Where the records below reach the line containing "- A file is", start transcribing, and end with the line containing "of each sort", exactly and with nothing else added.

[Task inputs Boundary: Start]

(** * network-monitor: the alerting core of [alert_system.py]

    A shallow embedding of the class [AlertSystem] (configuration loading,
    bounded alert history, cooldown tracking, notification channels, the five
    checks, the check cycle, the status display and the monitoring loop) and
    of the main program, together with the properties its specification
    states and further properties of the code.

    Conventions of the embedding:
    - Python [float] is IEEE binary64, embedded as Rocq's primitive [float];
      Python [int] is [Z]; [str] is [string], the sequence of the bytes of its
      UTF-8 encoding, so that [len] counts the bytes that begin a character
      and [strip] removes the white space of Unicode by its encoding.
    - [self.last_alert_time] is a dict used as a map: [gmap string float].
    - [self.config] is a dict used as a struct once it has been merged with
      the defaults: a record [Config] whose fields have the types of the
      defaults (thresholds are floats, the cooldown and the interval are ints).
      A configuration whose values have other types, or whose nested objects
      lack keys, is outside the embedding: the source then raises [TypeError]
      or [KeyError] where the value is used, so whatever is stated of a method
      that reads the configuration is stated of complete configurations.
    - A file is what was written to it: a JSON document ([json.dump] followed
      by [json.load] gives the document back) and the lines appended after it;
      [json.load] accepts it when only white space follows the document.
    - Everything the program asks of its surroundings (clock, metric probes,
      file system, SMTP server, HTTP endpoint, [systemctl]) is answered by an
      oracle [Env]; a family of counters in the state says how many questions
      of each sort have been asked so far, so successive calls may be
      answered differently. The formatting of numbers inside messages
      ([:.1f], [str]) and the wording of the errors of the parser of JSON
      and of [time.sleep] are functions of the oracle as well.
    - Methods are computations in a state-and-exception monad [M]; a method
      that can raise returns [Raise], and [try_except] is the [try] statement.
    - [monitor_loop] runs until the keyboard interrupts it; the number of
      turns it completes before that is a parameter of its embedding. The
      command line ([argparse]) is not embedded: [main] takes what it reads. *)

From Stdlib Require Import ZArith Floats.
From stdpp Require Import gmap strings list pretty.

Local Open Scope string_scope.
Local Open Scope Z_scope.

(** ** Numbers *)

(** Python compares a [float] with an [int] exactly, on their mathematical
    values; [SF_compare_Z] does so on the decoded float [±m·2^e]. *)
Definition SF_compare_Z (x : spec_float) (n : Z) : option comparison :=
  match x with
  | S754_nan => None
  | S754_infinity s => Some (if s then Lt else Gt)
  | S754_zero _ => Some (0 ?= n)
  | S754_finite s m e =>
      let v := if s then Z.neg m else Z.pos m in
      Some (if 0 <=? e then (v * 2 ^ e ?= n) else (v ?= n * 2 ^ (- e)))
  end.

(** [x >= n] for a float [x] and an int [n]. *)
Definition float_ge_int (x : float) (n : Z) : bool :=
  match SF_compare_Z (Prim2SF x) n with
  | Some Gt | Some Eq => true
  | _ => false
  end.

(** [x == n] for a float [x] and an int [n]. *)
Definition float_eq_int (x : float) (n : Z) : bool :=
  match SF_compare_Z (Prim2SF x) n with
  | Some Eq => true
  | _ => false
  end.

[Task inputs Boundary: End]
[Task inputs Boundary: Start]

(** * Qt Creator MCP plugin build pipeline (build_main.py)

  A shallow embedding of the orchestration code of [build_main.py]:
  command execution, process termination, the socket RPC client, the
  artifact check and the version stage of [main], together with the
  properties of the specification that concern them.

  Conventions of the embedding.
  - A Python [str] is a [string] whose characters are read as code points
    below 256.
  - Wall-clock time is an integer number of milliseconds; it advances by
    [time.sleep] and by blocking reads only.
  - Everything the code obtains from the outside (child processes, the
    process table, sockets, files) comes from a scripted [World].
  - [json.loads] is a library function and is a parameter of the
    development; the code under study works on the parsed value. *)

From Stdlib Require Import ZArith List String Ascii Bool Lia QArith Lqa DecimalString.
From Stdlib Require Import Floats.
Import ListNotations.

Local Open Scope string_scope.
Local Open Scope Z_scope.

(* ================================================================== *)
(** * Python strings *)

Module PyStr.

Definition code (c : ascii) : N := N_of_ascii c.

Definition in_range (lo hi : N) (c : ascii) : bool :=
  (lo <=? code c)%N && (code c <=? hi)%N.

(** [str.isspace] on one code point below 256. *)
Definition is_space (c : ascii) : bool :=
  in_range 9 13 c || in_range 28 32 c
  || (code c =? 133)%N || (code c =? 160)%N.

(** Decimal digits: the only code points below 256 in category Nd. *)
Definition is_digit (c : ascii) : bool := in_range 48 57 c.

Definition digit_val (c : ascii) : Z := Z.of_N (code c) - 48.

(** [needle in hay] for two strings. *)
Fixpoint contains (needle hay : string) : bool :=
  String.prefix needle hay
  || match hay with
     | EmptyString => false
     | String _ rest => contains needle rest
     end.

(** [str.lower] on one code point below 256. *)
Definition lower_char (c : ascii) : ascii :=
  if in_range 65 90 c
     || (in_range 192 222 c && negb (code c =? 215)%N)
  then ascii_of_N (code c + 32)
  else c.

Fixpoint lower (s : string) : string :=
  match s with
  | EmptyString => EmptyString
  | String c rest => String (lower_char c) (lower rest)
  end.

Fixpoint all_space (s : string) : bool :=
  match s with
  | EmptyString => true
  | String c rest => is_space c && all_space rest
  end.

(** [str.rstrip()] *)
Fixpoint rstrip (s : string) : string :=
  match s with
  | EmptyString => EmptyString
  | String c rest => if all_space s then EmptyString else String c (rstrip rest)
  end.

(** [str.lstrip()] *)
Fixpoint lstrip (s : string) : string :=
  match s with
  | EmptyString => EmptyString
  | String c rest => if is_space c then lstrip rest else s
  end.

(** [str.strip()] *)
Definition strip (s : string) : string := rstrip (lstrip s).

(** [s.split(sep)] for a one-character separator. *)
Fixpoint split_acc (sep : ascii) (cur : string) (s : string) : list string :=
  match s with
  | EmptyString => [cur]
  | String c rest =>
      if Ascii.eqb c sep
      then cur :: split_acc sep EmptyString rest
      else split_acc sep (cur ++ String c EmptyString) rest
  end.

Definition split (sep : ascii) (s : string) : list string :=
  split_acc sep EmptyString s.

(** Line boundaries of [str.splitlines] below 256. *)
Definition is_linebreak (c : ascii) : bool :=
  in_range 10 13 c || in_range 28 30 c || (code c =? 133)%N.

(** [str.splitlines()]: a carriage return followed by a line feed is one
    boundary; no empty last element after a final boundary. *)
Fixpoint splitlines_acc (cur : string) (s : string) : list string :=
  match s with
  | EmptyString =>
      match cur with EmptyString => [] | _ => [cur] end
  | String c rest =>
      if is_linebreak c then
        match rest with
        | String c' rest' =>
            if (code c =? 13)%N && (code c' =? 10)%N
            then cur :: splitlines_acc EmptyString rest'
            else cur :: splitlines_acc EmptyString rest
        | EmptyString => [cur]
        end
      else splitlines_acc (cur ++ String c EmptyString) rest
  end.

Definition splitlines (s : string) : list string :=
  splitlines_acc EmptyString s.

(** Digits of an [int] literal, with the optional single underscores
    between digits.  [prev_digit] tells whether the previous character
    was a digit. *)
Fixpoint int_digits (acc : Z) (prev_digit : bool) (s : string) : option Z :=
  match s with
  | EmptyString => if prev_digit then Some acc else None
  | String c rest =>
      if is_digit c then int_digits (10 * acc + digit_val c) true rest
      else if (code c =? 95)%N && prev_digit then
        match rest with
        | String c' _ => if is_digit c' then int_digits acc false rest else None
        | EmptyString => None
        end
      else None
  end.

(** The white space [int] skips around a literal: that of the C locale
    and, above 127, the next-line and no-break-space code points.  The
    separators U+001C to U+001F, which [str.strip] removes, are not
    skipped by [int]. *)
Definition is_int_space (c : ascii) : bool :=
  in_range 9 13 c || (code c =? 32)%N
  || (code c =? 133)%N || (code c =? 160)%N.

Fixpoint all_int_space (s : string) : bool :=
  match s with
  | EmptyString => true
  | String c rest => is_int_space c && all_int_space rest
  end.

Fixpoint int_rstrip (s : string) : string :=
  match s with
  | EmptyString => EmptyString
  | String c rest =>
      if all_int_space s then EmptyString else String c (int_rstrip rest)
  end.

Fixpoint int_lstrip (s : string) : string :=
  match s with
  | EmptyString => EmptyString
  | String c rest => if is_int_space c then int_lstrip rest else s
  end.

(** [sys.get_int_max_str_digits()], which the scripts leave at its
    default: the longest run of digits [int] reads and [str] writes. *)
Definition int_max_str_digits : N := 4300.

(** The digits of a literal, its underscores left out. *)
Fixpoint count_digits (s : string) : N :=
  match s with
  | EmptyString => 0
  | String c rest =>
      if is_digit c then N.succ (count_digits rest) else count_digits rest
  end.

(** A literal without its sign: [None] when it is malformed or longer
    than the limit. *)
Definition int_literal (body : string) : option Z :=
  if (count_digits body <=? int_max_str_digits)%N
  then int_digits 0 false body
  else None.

[Task inputs Boundary: End]

## [Result]
    - A file is what was written to it: a JSON document ([json.dump] followed
      by [json.load] gives the document back) and the lines appended after it;
      [json.load] accepts it when only white space follows the document.
    - Everything the program asks of its surroundings (clock, metric probes,
      file system, SMTP server, HTTP endpoint, [systemctl]) is answered by an
      oracle [Env]; a family of counters in the state says how many questions
      of each sort have been asked so far, so successive calls may be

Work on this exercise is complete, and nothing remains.